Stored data

_ _ _ _ _ _ _

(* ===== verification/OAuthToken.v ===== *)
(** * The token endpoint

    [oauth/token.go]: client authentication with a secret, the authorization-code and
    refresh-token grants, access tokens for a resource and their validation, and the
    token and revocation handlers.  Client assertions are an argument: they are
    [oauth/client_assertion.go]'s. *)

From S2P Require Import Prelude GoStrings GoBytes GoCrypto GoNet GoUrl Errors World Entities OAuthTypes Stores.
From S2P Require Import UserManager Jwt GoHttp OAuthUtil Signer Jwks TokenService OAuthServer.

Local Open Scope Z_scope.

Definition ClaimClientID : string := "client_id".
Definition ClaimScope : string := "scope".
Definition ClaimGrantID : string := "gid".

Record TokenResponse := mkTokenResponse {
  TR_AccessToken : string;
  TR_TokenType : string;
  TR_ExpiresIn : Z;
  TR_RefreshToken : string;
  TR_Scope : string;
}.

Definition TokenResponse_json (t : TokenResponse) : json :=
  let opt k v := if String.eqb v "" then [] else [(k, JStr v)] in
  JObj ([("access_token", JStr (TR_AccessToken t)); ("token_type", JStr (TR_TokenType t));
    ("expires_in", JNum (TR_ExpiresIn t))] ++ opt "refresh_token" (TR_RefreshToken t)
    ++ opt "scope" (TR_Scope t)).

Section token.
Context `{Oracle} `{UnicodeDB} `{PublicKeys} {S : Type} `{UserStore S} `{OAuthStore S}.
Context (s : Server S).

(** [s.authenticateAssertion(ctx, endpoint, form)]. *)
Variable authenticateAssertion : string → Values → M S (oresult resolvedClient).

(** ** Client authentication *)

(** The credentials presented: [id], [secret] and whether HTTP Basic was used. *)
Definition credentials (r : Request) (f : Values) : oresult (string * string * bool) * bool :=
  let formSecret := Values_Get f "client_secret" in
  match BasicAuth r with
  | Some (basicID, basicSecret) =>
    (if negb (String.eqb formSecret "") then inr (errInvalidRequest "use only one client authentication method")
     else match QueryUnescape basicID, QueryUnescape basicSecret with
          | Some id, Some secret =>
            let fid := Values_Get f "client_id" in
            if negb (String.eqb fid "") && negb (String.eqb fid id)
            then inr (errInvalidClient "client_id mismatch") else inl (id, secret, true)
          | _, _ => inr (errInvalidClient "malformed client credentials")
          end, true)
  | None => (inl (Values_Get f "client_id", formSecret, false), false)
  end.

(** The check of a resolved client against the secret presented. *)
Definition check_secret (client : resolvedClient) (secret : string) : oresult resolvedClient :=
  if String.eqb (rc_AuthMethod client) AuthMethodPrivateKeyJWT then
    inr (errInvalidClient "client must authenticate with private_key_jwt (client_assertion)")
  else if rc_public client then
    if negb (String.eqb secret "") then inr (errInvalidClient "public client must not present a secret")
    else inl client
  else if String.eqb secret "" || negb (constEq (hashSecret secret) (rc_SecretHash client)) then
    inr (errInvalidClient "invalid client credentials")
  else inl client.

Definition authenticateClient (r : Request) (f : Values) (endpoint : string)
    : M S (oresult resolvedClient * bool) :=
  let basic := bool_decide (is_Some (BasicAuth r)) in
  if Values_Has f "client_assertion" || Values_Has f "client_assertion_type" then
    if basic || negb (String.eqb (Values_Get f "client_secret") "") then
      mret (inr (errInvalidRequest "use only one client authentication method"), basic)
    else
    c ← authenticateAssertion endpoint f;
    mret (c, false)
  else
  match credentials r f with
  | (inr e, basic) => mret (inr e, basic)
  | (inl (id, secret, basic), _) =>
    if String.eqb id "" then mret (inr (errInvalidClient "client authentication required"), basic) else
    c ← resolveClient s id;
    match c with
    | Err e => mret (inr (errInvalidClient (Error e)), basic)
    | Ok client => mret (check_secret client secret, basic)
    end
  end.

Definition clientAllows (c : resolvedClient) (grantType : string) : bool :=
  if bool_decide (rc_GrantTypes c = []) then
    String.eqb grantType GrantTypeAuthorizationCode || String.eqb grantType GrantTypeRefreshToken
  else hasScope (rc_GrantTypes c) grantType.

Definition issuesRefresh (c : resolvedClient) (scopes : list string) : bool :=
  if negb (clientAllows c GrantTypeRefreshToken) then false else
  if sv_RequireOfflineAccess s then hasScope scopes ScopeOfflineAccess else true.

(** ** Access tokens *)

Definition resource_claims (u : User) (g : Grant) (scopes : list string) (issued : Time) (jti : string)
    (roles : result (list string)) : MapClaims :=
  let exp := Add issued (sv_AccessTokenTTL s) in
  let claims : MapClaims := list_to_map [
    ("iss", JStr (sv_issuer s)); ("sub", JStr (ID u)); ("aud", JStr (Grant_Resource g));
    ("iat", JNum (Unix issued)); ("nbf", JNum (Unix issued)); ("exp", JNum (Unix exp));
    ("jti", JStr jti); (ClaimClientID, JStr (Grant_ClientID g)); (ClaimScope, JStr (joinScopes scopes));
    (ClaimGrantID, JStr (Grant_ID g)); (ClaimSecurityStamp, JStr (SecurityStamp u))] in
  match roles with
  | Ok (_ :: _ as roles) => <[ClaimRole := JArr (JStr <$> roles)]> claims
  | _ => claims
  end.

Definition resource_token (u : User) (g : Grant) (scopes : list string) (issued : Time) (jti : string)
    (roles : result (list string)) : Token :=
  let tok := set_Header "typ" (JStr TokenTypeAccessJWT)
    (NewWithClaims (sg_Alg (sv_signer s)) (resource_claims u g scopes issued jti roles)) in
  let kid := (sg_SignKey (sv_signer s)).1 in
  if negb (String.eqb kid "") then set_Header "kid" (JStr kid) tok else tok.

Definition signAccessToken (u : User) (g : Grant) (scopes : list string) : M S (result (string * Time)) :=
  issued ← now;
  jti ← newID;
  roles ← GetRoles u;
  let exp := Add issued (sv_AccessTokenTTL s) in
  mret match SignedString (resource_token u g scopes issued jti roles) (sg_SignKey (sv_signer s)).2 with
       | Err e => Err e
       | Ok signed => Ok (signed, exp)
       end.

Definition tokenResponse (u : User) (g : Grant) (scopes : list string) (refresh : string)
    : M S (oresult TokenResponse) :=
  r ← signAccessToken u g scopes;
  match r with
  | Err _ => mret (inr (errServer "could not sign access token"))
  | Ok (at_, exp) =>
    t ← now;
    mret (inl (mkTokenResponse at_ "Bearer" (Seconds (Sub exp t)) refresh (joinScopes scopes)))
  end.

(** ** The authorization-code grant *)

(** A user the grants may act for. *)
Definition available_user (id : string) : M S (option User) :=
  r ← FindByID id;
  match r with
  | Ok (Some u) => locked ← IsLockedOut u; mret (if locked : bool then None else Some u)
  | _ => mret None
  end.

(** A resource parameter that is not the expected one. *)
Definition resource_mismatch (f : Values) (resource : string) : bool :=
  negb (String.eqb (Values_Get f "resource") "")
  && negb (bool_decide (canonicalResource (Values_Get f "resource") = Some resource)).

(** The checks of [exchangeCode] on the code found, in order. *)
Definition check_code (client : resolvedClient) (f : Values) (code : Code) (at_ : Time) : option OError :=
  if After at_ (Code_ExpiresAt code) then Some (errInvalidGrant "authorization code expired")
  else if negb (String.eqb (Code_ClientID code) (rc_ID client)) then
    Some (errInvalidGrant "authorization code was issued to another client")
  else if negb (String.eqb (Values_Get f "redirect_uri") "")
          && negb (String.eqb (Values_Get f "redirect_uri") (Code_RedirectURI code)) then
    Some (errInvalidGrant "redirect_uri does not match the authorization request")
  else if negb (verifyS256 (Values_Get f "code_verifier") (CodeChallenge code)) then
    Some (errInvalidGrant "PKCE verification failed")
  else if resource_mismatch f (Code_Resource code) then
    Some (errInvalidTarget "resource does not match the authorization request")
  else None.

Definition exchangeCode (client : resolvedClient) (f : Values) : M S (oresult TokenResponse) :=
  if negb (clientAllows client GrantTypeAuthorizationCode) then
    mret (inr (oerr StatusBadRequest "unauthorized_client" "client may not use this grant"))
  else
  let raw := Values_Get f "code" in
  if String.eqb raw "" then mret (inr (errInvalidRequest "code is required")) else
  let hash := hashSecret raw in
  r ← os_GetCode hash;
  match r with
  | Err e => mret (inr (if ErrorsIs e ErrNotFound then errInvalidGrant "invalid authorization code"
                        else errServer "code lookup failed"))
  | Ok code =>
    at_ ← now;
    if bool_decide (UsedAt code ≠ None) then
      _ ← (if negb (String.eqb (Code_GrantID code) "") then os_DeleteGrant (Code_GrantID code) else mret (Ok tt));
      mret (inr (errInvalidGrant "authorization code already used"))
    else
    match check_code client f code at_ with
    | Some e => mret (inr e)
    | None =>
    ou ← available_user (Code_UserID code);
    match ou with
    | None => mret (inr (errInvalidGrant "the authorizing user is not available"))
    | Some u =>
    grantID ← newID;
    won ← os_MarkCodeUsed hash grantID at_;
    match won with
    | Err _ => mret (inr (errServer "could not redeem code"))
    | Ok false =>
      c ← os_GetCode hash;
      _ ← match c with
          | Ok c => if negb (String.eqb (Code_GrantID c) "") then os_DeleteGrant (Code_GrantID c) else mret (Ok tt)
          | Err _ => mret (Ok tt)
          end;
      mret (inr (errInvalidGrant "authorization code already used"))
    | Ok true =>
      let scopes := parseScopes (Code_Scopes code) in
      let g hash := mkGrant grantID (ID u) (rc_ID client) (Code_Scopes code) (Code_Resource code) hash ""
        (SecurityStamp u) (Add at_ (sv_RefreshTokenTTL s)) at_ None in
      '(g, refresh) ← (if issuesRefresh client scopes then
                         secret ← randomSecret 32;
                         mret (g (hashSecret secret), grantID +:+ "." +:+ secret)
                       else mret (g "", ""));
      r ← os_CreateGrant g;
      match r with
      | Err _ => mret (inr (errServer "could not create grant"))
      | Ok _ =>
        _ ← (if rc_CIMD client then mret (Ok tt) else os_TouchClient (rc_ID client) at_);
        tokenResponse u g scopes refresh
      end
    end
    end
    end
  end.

_ _ _ _ _ _ _

▶ What is expected: Where does the string "exchangeCode" occur in the data above? Copy every line that holds it.

▶ Answer area:
(** The checks of [exchangeCode] on the code found, in order. *)
Definition exchangeCode (client : resolvedClient) (f : Values) : M S (oresult TokenResponse) :=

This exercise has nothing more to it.